• [EXERCISE OBJECTIVE]:
For the material below, output exactly the span from the line with "Record gained (l" to the line with "Lemma gained_trans l1", including both, and nothing besides.
═════ INPUT DATA ═════
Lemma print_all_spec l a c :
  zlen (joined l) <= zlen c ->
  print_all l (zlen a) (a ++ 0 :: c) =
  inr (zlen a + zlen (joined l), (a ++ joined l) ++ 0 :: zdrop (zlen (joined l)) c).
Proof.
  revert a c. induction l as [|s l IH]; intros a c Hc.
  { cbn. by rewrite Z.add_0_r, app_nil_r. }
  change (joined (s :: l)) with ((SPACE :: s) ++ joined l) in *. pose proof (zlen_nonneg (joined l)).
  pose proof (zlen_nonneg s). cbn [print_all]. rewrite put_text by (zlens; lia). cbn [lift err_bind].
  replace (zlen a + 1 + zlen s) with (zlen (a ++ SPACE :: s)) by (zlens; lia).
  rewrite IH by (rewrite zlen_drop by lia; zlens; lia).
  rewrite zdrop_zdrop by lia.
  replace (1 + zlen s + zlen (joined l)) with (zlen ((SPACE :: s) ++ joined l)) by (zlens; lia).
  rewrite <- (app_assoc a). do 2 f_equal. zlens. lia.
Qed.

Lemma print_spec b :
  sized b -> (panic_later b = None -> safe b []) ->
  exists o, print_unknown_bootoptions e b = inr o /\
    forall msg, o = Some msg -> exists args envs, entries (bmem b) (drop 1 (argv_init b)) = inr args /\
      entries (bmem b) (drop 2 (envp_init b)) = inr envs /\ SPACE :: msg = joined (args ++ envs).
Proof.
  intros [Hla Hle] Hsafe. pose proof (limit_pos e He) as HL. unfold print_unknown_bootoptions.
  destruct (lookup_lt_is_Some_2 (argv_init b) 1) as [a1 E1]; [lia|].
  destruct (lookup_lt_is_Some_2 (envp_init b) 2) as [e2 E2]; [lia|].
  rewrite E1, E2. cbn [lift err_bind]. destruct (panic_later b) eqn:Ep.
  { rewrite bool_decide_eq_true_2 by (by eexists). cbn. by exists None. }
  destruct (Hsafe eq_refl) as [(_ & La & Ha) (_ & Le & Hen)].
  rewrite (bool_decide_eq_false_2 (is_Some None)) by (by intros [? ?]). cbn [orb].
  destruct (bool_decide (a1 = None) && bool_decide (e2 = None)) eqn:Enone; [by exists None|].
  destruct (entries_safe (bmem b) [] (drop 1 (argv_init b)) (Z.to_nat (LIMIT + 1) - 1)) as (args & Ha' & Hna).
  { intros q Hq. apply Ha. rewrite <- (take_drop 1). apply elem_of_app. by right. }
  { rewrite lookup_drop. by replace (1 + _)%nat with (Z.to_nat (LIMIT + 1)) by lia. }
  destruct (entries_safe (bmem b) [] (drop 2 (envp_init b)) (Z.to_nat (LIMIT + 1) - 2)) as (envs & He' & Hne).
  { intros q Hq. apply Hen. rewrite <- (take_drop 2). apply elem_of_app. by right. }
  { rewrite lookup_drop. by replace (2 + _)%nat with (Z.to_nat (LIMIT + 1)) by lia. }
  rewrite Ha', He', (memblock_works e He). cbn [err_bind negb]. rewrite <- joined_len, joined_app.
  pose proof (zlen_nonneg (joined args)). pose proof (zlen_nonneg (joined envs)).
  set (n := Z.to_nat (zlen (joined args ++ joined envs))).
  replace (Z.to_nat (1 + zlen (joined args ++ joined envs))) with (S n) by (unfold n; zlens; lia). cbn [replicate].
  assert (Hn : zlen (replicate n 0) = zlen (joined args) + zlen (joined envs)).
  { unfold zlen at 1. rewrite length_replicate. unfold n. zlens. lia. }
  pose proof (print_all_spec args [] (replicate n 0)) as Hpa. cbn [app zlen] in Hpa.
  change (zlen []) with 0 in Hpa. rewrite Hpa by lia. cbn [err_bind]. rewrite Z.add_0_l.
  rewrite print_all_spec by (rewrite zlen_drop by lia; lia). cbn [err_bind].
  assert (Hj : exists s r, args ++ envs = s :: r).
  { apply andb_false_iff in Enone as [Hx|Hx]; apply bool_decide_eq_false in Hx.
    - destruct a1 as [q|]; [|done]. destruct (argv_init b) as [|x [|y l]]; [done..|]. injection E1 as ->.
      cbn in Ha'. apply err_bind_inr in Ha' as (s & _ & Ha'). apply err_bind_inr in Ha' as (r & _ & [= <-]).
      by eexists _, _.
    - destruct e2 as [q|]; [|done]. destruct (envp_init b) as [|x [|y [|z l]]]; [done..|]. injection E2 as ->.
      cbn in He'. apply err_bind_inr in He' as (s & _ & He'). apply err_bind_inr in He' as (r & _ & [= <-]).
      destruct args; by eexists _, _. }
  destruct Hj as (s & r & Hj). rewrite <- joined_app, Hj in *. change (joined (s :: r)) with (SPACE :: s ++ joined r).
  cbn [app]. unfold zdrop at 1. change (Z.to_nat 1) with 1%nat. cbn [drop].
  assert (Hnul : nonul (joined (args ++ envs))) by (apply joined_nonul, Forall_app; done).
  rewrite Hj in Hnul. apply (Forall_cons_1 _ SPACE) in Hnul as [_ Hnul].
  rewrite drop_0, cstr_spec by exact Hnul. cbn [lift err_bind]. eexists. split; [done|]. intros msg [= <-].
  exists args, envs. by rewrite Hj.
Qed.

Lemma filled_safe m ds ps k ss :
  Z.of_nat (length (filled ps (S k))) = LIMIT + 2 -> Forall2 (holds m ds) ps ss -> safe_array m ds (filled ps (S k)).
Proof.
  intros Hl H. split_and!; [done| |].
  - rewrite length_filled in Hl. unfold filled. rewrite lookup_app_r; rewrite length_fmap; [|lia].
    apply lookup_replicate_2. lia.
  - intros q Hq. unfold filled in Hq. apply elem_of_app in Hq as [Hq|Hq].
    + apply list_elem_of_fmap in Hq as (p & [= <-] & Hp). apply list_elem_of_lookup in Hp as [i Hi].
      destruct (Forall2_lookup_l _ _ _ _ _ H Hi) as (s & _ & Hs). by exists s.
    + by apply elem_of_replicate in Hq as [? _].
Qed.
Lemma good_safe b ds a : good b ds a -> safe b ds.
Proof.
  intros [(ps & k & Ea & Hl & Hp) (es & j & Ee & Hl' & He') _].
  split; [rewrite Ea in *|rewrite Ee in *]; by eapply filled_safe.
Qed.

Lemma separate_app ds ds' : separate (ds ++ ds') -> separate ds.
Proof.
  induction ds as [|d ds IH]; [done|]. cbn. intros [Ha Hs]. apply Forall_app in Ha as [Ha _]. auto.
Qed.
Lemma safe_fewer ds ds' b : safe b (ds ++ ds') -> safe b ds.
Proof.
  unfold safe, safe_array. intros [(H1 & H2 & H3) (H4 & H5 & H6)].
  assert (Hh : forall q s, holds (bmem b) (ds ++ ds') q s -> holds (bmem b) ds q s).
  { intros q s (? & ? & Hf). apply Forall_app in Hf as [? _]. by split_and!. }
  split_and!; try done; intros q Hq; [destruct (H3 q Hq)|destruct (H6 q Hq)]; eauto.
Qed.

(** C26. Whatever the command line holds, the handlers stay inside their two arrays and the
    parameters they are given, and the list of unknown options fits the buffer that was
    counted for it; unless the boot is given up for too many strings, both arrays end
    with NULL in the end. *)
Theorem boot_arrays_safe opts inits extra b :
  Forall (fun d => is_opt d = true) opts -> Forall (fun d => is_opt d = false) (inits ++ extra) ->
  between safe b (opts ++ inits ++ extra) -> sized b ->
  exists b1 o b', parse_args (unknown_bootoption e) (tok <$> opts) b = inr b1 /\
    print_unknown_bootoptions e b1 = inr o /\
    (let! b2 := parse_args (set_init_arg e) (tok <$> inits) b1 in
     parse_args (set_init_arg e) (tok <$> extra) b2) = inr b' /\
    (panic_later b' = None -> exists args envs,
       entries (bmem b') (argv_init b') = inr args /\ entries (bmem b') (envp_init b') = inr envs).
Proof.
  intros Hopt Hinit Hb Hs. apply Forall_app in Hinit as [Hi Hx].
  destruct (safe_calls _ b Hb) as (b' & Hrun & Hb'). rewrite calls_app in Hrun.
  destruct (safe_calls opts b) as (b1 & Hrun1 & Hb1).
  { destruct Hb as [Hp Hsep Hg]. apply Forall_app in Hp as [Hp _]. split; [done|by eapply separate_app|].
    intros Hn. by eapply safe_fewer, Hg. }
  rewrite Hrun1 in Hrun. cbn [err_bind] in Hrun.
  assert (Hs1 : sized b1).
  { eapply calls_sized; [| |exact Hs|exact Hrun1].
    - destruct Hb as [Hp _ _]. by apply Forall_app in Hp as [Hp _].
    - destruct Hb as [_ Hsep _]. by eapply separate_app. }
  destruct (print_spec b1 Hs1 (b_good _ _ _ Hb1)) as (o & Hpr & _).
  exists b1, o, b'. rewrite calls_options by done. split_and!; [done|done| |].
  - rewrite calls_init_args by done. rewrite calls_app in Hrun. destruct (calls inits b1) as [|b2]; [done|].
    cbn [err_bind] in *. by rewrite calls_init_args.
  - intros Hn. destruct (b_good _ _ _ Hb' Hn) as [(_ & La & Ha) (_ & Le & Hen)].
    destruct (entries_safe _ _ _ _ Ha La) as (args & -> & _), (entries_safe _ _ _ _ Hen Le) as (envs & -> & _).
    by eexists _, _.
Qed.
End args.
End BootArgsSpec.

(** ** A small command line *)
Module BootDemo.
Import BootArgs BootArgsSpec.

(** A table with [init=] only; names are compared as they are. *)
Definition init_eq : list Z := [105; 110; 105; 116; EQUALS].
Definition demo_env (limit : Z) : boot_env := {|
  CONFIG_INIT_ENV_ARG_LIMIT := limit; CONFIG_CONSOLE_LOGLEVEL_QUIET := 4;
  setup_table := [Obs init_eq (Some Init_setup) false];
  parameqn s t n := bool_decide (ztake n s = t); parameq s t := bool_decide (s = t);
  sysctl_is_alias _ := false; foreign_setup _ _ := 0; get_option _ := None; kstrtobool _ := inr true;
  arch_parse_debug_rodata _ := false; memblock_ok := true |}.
═════
═════ INPUT DATA ═════
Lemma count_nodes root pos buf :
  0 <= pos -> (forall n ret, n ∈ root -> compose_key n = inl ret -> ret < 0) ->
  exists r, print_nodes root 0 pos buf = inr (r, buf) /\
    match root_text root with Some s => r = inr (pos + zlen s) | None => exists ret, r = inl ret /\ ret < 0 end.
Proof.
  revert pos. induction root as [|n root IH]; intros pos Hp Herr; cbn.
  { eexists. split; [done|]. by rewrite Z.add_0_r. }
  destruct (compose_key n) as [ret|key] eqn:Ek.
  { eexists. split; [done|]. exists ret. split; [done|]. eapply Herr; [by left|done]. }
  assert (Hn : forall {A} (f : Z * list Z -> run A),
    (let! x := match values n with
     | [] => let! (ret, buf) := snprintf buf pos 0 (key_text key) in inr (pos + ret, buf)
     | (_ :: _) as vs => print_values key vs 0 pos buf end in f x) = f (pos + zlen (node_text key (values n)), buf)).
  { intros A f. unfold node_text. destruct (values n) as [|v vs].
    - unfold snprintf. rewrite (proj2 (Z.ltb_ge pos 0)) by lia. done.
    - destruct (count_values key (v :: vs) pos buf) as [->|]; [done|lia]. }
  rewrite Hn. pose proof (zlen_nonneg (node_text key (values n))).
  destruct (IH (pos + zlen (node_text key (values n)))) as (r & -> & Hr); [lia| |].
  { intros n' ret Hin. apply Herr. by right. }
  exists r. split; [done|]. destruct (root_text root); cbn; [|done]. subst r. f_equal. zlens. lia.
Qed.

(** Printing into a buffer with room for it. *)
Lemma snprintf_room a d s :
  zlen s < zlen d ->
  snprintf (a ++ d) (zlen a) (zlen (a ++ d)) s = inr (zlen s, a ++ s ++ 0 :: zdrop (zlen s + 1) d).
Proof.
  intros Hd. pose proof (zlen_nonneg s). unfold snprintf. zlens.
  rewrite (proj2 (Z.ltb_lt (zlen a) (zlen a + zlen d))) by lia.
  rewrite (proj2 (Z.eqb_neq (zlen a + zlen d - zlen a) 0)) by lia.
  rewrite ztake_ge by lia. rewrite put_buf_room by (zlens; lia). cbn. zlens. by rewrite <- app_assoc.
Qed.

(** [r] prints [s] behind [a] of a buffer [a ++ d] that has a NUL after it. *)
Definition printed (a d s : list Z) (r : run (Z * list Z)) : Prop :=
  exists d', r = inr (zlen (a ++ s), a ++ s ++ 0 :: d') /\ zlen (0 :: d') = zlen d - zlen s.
═════
═════ INPUT DATA ═════
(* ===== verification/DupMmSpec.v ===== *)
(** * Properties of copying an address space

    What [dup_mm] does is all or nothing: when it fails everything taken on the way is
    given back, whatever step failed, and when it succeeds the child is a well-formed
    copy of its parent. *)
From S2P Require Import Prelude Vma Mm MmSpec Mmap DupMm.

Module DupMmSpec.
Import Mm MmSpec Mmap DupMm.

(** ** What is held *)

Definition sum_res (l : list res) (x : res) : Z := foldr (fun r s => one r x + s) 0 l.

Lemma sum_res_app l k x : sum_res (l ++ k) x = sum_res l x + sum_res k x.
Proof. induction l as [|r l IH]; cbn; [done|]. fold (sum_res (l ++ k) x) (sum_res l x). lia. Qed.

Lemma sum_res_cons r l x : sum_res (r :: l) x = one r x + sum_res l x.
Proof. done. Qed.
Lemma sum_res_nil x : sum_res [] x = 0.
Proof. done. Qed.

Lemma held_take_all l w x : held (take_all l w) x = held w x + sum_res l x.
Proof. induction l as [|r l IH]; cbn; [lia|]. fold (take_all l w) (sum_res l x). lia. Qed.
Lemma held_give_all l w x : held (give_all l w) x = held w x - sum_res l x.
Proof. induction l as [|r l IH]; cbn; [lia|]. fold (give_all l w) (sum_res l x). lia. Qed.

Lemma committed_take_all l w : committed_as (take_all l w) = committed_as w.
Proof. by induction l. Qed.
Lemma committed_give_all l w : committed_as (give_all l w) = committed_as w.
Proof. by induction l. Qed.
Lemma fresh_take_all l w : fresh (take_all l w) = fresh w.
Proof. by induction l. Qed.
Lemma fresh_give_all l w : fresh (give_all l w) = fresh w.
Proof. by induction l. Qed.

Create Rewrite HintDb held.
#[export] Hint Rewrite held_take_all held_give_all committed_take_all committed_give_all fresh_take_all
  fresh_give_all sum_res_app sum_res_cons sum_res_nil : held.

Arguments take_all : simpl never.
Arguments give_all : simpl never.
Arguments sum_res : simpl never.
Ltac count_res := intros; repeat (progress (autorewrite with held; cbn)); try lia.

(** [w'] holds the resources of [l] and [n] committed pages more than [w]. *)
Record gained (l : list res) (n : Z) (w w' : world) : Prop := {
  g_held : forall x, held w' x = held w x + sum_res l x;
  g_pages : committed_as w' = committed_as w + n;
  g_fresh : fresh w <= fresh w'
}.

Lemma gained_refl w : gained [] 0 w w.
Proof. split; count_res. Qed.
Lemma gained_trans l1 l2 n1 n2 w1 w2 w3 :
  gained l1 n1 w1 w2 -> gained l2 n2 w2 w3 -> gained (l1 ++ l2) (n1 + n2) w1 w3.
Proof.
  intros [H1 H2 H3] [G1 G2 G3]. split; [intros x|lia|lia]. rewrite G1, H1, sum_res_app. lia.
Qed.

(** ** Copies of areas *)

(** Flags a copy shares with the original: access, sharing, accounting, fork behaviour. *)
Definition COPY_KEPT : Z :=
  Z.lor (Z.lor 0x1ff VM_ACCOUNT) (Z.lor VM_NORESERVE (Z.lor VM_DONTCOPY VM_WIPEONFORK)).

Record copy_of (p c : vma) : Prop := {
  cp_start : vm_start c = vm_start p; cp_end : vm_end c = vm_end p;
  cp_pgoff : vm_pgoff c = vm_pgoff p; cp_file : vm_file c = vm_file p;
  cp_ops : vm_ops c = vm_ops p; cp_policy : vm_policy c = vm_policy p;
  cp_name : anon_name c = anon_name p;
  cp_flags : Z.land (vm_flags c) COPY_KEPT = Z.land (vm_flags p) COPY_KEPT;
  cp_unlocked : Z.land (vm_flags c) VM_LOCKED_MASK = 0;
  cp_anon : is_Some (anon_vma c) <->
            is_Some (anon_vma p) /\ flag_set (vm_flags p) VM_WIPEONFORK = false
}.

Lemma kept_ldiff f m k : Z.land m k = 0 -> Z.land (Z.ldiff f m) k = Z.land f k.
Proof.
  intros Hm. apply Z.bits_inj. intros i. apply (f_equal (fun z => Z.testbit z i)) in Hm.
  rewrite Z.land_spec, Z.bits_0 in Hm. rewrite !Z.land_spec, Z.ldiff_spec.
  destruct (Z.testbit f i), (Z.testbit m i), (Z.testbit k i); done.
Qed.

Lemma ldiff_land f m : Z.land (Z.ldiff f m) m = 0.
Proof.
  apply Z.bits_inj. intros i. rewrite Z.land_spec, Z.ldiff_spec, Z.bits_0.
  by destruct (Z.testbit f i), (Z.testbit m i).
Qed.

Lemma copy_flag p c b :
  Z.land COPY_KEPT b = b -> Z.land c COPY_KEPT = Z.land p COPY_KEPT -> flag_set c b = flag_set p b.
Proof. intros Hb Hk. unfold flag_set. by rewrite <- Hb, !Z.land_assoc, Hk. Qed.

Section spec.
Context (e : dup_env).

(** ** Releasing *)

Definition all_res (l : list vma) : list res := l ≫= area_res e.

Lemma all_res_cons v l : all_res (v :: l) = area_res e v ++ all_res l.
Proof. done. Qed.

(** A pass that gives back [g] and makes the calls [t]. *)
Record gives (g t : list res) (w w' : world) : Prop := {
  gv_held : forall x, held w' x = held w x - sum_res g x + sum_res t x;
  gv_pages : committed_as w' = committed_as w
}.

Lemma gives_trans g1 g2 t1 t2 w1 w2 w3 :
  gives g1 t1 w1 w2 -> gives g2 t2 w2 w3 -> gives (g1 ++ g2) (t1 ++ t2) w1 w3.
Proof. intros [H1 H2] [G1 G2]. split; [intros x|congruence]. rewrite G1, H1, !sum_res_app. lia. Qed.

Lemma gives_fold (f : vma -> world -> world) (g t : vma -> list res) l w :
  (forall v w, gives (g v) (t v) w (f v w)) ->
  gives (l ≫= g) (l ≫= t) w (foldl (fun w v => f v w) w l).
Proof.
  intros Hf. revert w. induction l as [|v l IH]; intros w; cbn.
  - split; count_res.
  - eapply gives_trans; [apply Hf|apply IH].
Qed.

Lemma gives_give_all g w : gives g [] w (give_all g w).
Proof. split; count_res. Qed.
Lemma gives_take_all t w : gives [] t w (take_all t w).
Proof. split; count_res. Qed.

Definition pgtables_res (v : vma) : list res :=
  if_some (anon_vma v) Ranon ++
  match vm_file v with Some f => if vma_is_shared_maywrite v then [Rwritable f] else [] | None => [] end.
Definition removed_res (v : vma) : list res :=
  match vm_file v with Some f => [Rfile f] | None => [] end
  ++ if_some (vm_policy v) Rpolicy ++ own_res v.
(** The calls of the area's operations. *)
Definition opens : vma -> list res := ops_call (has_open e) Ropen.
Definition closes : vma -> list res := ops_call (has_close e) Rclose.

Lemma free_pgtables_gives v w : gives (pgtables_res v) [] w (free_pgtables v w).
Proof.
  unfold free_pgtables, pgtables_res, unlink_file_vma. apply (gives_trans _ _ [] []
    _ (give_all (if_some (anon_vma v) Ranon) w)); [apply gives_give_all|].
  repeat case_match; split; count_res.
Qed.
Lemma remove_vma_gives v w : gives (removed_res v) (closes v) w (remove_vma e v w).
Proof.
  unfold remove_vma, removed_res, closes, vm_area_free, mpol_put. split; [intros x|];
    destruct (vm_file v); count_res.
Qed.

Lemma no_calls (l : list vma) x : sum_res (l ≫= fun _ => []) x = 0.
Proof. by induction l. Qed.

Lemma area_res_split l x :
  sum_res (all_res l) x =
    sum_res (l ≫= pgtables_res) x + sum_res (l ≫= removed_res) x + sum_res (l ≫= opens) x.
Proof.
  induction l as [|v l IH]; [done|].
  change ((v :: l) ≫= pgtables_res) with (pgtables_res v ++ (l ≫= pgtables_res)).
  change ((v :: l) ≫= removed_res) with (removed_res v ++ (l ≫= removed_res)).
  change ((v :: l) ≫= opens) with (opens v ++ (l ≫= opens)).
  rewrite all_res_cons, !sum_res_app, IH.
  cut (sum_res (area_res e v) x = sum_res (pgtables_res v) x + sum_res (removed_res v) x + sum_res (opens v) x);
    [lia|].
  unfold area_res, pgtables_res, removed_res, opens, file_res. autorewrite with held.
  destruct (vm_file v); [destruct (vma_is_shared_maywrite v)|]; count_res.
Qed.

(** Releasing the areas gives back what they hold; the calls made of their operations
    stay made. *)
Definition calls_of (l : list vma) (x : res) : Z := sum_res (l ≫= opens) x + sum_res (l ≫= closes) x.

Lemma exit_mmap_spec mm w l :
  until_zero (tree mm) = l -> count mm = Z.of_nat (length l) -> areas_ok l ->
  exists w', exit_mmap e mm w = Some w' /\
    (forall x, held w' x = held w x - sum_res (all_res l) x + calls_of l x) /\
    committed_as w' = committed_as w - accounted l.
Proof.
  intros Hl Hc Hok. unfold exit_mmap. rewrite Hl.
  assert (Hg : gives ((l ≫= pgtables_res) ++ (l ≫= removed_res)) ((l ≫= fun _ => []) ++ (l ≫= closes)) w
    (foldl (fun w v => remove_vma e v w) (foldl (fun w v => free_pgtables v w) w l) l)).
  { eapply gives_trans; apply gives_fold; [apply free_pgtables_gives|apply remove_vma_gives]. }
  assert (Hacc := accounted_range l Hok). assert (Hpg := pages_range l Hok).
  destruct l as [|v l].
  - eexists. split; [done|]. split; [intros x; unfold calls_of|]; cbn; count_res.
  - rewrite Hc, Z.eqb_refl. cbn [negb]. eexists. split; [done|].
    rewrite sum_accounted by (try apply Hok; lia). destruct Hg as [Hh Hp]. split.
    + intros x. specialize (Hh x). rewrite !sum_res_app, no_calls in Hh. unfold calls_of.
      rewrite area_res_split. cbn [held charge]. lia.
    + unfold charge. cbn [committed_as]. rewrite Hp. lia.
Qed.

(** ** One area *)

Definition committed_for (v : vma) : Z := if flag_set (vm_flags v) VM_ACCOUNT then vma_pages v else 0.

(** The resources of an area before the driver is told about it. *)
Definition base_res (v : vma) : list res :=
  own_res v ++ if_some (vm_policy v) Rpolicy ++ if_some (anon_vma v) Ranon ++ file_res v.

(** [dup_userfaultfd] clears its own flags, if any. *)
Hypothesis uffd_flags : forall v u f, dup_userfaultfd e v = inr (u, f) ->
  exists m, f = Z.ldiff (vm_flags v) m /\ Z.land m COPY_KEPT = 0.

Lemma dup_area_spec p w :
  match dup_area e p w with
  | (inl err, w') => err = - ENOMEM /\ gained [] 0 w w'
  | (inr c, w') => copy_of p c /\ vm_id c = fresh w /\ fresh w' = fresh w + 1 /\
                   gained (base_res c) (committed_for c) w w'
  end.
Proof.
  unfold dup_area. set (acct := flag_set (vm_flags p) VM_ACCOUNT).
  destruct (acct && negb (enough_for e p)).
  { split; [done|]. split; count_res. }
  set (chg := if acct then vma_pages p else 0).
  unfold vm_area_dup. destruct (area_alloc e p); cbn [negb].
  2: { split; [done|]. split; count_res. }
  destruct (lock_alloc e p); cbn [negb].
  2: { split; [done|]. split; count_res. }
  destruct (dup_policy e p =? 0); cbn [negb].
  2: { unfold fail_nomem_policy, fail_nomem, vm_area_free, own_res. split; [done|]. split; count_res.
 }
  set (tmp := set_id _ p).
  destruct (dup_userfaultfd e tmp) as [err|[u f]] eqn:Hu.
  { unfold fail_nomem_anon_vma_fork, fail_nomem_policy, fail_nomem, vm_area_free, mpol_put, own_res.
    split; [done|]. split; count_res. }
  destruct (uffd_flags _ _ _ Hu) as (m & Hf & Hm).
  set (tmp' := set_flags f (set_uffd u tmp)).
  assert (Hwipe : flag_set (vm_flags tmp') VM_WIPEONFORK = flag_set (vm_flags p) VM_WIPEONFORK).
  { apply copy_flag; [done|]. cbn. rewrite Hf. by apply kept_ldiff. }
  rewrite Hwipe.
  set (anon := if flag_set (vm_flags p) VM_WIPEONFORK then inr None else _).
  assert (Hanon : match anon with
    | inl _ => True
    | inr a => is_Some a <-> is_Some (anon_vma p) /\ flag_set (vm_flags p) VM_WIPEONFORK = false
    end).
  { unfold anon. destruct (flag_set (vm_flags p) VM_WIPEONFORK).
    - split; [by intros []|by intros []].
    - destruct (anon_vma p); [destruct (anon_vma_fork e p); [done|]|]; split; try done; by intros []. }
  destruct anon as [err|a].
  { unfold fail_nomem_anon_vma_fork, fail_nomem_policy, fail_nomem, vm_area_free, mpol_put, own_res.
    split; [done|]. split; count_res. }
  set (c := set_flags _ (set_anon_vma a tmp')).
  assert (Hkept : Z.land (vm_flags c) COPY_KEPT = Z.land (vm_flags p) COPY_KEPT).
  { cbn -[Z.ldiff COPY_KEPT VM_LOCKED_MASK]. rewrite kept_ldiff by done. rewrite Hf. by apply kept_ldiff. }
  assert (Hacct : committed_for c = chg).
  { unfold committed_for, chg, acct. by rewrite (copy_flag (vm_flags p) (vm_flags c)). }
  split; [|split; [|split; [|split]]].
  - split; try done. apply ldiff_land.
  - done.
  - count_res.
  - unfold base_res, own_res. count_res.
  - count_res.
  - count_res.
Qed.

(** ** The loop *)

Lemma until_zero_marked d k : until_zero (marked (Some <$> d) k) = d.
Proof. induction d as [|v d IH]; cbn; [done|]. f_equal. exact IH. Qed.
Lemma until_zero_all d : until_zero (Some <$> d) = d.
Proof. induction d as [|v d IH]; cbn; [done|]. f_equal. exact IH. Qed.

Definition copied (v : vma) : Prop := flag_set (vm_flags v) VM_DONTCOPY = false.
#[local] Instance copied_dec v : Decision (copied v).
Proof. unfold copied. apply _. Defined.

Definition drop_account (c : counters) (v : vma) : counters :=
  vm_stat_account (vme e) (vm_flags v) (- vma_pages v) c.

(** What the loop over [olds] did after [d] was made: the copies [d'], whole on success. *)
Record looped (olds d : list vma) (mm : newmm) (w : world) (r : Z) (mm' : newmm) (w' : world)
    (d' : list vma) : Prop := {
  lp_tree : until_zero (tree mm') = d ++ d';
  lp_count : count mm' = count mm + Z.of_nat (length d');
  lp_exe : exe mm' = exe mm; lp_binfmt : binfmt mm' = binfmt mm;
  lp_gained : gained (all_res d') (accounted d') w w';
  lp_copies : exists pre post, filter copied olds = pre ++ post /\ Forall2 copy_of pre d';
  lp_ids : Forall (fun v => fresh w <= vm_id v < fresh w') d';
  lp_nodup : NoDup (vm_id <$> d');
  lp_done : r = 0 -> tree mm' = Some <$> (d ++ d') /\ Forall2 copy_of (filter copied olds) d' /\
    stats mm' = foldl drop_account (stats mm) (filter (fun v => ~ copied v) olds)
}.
═════
• [EXERCISE RESPONSE]:
Record gained (l : list res) (n : Z) (w w' : world) : Prop := {
  g_held : forall x, held w' x = held w x + sum_res l x;
  g_pages : committed_as w' = committed_as w + n;
  g_fresh : fresh w <= fresh w'
}.

Lemma gained_refl w : gained [] 0 w w.
Proof. split; count_res. Qed.
Lemma gained_trans l1 l2 n1 n2 w1 w2 w3 :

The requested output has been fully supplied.